[[ AVAILABLE RECORDS open ]]

Lemma rfc4034_records_wires signature records canonical :
  canonical_records signature records = Ok canonical ->
  exists pairs, rfc4034_records signature records = Ok pairs /\ canonical = map snd pairs /\
    Forall2 (fun r p => canonical_rdata r = Ok p.1 /\ canonical_record signature r = Ok p.2) records pairs.
Proof.
  revert canonical. induction records as [|r records IH]; intros canonical; cbn.
  - intros [= <-]. exists []. split_and!; [done|done|constructor].
  - destruct (canonical_record signature r) as [wire|] eqn:Ew; [|done].
    destruct (canonical_records signature records) as [cs|]; [|done]. intros [= <-].
    destruct (IH cs eq_refl) as (pairs & Hp & -> & Hf). rewrite Hp.
    assert (exists rdata, canonical_rdata r = Ok rdata) as [rdata Er].
    { unfold canonical_record in Ew. destruct (canonical_owner _ _); [|done]. destruct (canonical_rdata r); [eauto|done]. }
    rewrite Er. exists ((rdata, wire) :: pairs). split_and!; [done|done|by constructor].
Qed.

(** Every record of one set has the same bytes in front of its RDATA, apart from
    the length of the RDATA. *)
Lemma canonical_record_head signature first r rdata wire :
  rr_name r = rr_name first -> rr_type r = rr_type first -> rr_class r = rr_class first ->
  canonical_rdata r = Ok rdata -> canonical_record signature r = Ok wire ->
  exists owner, canonical_owner (rr_name first) (sig_labels signature) = Ok owner /\
    wire = (owner ++ to_be 2 (code (rr_type first)) ++ to_be 2 (rr_class first)
            ++ to_be 4 (sig_original_ttl signature) ++ to_be 2 (zlen rdata)) ++ rdata.
Proof.
  intros En Et Ec Ed Ew. unfold canonical_record in Ew. rewrite En, Et, Ec, Ed in Ew.
  destruct (canonical_owner _ _) as [owner|]; [|done]. case_match; [done|]. apply Ok_inj in Ew as <-.
  exists owner. split; [done|]. by rewrite <- !app_assoc.
Qed.

(** Two MX records of one name: preference 10 with a longer exchange, and 20. *)
Definition sample_mx (preference : Z) (exchange : list (list Z)) : ResourceRecord :=
  {| rr_name := {| name_labels := [[97]] |}; rr_type := Mx; rr_class := CLASS_IN; rr_ttl := 60;
     rr_rdata := RdataMx {| mx_preference := preference; mx_exchange := {| name_labels := exchange |} |} |}.
Definition sample_mx_records : list ResourceRecord := [sample_mx 10 [[98; 98]]; sample_mx 20 [[99]]].
Definition sample_mx_signature : RrsigData :=
  {| sig_type_covered := Mx; sig_algorithm := 8; sig_labels := 1; sig_original_ttl := 60; sig_expiration := 9;
     sig_inception := 1; sig_key_tag := 5; sig_signer := {| name_labels := [] |}; sig_signature := [] |}.

(** C38. Signed data and RFC 4034. The bytes a signature covers do not depend on the
    order of the records, and they are those of section 6.3, records in the order of
    their RDATA, whenever all RDATA of the set have one length. In general they are
    not: the code orders whole records, in which the length of the RDATA comes first,
    so that it puts the MX record of preference 20 with a short exchange before the
    one of preference 10 with a longer one, and refuses a set signed as the RFC says. *)
Theorem signed_data_order :
  (forall records1 records2 signature maximum data, records1 ≡ₚ records2 ->
    rrsig_signed_data records1 signature maximum = Ok data ->
    rrsig_signed_data records2 signature maximum = Ok data) /\
  (forall first records signature maximum data, 0 <= maximum <= u64_max ->
    Forall (fun r => rr_name r = rr_name first /\ rr_type r = rr_type first /\ rr_class r = rr_class first) records ->
    (forall r1 r2 d1 d2, r1 ∈ records -> r2 ∈ records -> canonical_rdata r1 = Ok d1 -> canonical_rdata r2 = Ok d2 ->
      zlen d1 = zlen d2) ->
    rrsig_signed_data records signature maximum = Ok data -> rfc4034_signed_data records signature = Ok data) /\
  (exists coded specified, rrsig_signed_data sample_mx_records sample_mx_signature 1000 = Ok coded /\
    rfc4034_signed_data sample_mx_records sample_mx_signature = Ok specified /\ coded <> specified).
Proof.
  split_and!.
  - intros. by eapply signed_data_perm.
  - intros first records signature maximum data Hm Hset Hlen E.
    unfold rrsig_signed_data, canonical_signed_data in E. unfold rfc4034_signed_data.
    destruct (encode_name _) as [signer|]; [|done]. destruct (canonical_records _ _) as [cs|] eqn:Ec; [|done].
    destruct (rfc4034_records_wires _ _ _ Ec) as (pairs & -> & -> & Hf).
    apply append_records_ok in E as ->; [|done]. rewrite sort_keys_map, <- app_assoc. do 5 f_equal.
    apply sort_keys_ext. intros [d1 w1] [d2 w2] H1 H2. cbn [fst snd].
    apply list_elem_of_lookup in H1 as [i1 H1], H2 as [i2 H2].
    destruct (Forall2_lookup_r _ _ _ _ _ Hf H1) as (r1 & Hr1 & Hd1 & Hw1).
    destruct (Forall2_lookup_r _ _ _ _ _ Hf H2) as (r2 & Hr2 & Hd2 & Hw2). cbn [fst snd] in *.
    apply list_elem_of_lookup_2 in Hr1, Hr2. rewrite Forall_forall in Hset.
    destruct (Hset r1 Hr1) as (? & ? & ?), (Hset r2 Hr2) as (? & ? & ?).
    destruct (canonical_record_head signature first r1 d1 w1) as (o1 & Ho1 & ->); try done.
    destruct (canonical_record_head signature first r2 d2 w2) as (o2 & Ho2 & ->); try done.
    rewrite Ho1 in Ho2. apply Ok_inj in Ho2 as ->. rewrite (Hlen r1 r2 d1 d2) by done. symmetry. apply bytes_leb_app.
  - do 2 eexists. split; [by vm_compute|]. split; [by vm_compute|]. done.
Qed.

(** ** The scan over the signatures *)

Section crypto.
Context `{DnssecCrypto}.

(** A covering signature: for this owner and type, with every label of the owner. *)
Definition covering (first signature_record : ResourceRecord) (signature : RrsigData) : Prop :=
  rrsig_for signature_record (rr_name first) (rr_type first) = Some signature /\
  sig_labels signature = zlen (name_labels (rr_name first)).

Definition current (validation_time : Z) (signature : RrsigData) : Prop :=
  serial_in_window validation_time (sig_inception signature) (sig_expiration signature) = true.

Definition supported (signature : RrsigData) : Prop := supported_algorithm (sig_algorithm signature) = true.

(** A key of the set that may verify the signature: a DNSKEY record of the signer,
    protocol 3, not revoked, with the algorithm and the tag of the signature. *)
Definition usable (keys : list ResourceRecord) (signature : RrsigData) (key : DnskeyData) : Prop :=
  exists record, record ∈ keys /\ dnskey_for record (sig_signer signature) = Some key /\
    key_protocol key = 3 /\ Z.land (key_flags key) 0x0080 = 0 /\
    key_algorithm key = sig_algorithm signature /\ dnskey_tag key = sig_key_tag signature.

Lemma usable_iff keys signature key :
  usable keys signature key <-> exists record, record ∈ keys /\ signing_key signature record = Some key.
Proof.
  unfold usable, signing_key. split; intros (r & Hr & Hk); exists r; (split; [done|]).
  - destruct Hk as (-> & Hp & Hf & Ha & Ht). cbn. by rewrite Hp, Hf, Ha, Ht, !Z.eqb_refl.
  - destruct (dnskey_for r _) as [k|]; [|done]. cbn in Hk.
    repeat (case_match; [done|]). simplify_eq. breflect. done.
Qed.

Definition verifies (records : list ResourceRecord) (limits : DnssecLimits) (signature : RrsigData)
    (key : DnskeyData) : Prop :=
  exists signed, rrsig_signed_data records signature (max_signed_data_len limits) = Ok signed /\
    verify_signature (sig_algorithm signature) (key_public_key key) signed (sig_signature signature) = true.

(** A signature of the list that a key of the set verifies. *)
Definition signed_by (first : ResourceRecord) (records signatures keys : list ResourceRecord) (validation_time : Z)
    (limits : DnssecLimits) (signature_record : ResourceRecord) (signature : RrsigData) (key : DnskeyData) : Prop :=
  signature_record ∈ signatures /\ covering first signature_record signature /\ current validation_time signature /\
  supported signature /\ usable keys signature key /\ verifies records limits signature key.

Lemma try_keys_found signature signed saw keys saw' :
  try_keys signature signed saw keys = (true, saw') ->
  exists key, usable keys signature key /\
    verify_signature (sig_algorithm signature) (key_public_key key) signed (sig_signature signature) = true.
Proof.
  revert saw. induction keys as [|record keys IH]; intros saw; simpl; [done|].
  destruct (signing_key signature record) as [key|] eqn:Ek.
  - destruct (verify_signature _ _ _ _) eqn:Ev.
    + intros _. exists key. split; [|done]. apply usable_iff. exists record. split; [left|done].
    + intros (k & (r & ? & ?)%usable_iff & ?)%IH. exists k. split; [|done]. apply usable_iff. exists r. split; [by right|done].
  - intros (k & (r & ? & ?)%usable_iff & ?)%IH. exists k. split; [|done]. apply usable_iff. exists r. split; [by right|done].
Qed.

Lemma try_keys_none signature signed saw keys saw' :
  try_keys signature signed saw keys = (false, saw') ->
  (forall key, usable keys signature key ->
    verify_signature (sig_algorithm signature) (key_public_key key) signed (sig_signature signature) = false) /\
  (saw' = true <-> saw = true \/ exists key, usable keys signature key).
Proof.
  setoid_rewrite usable_iff. revert saw. induction keys as [|record keys IH]; intros saw; simpl.
  - intros [= <-]. split; [by intros k (r & ?%elem_of_nil & _)|]. split; [by left|].
    by intros [|(k & r & ?%elem_of_nil & _)].
  - destruct (signing_key signature record) as [key|] eqn:Ek.
    + destruct (verify_signature _ _ _ _) eqn:Ev; [done|]. intros [Hno Hsaw]%IH. split.
      * intros k (r & [->|Hr]%elem_of_cons & Hk); [by rewrite Ek in Hk; injection Hk as <-|].
        apply Hno. by exists r.
      * rewrite Hsaw. split; [|by left]. intros _. right. exists key, record. split; [left|done].
    + intros [Hno Hsaw]%IH. split.
      * intros k (r & [->|Hr]%elem_of_cons & Hk); [congruence|]. apply Hno. by exists r.
      * rewrite Hsaw. split; (intros [?|(k & r & Hr & Hk)]; [by left|right; exists k, r]).
        -- split; [by right|done].
        -- apply elem_of_cons in Hr as [->|Hr]; [congruence|done].
Qed.

(** The record a success returns. *)
Definition verified_as (first : ResourceRecord) (records : list ResourceRecord) (validation_time : Z)
    (signature_record : ResourceRecord) (signature : RrsigData) : VerifiedRrset :=
  {| vr_owner := rr_name first; vr_record_type := rr_type first; vr_key_tag := sig_key_tag signature;
     vr_algorithm := sig_algorithm signature; vr_inception := sig_inception signature;
     vr_expiration := sig_expiration signature; vr_observed_at_unix := validation_time;
     vr_expires_at_unix := rrset_expires_at records signature_record signature validation_time |}.

(** What the scan has seen of the signatures it went over. *)
Section scan.
Context (first : ResourceRecord) (records keys : list ResourceRecord) (t : Z) (limits : DnssecLimits).

Definition covers (r : ResourceRecord) : Prop := exists g, covering first r g.
Definition covers_now (r : ResourceRecord) : Prop := exists g, covering first r g /\ current t g.
Definition covers_supported (r : ResourceRecord) : Prop :=
  exists g, covering first r g /\ current t g /\ supported g.
Definition covers_keyed (r : ResourceRecord) : Prop :=
  exists g k, covering first r g /\ current t g /\ supported g /\ usable keys g k.
Definition covers_unsupported (a : Z) (r : ResourceRecord) : Prop :=
  exists g, covering first r g /\ current t g /\ ~ supported g /\ sig_algorithm g = a.
Definition covers_verified (r : ResourceRecord) : Prop :=
  exists g k, covering first r g /\ current t g /\ supported g /\ usable keys g k /\ verifies records limits g k.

[[ AVAILABLE RECORDS closed ]]

## WHAT YOU SHOULD DO:
In the material above, locate the line containing "destruct (canonical_records signature" and the line containing "Lemma canonical_record_head signature". Transcribe exactly those two lines and every line between them, and nothing more.

## SOLUTION TO THIS PROBLEM:
    destruct (canonical_records signature records) as [cs|]; [|done]. intros [= <-].
    destruct (IH cs eq_refl) as (pairs & Hp & -> & Hf). rewrite Hp.
    assert (exists rdata, canonical_rdata r = Ok rdata) as [rdata Er].
    { unfold canonical_record in Ew. destruct (canonical_owner _ _); [|done]. destruct (canonical_rdata r); [eauto|done]. }
    rewrite Er. exists ((rdata, wire) :: pairs). split_and!; [done|done|by constructor].
Qed.

(** Every record of one set has the same bytes in front of its RDATA, apart from
    the length of the RDATA. *)
Lemma canonical_record_head signature first r rdata wire :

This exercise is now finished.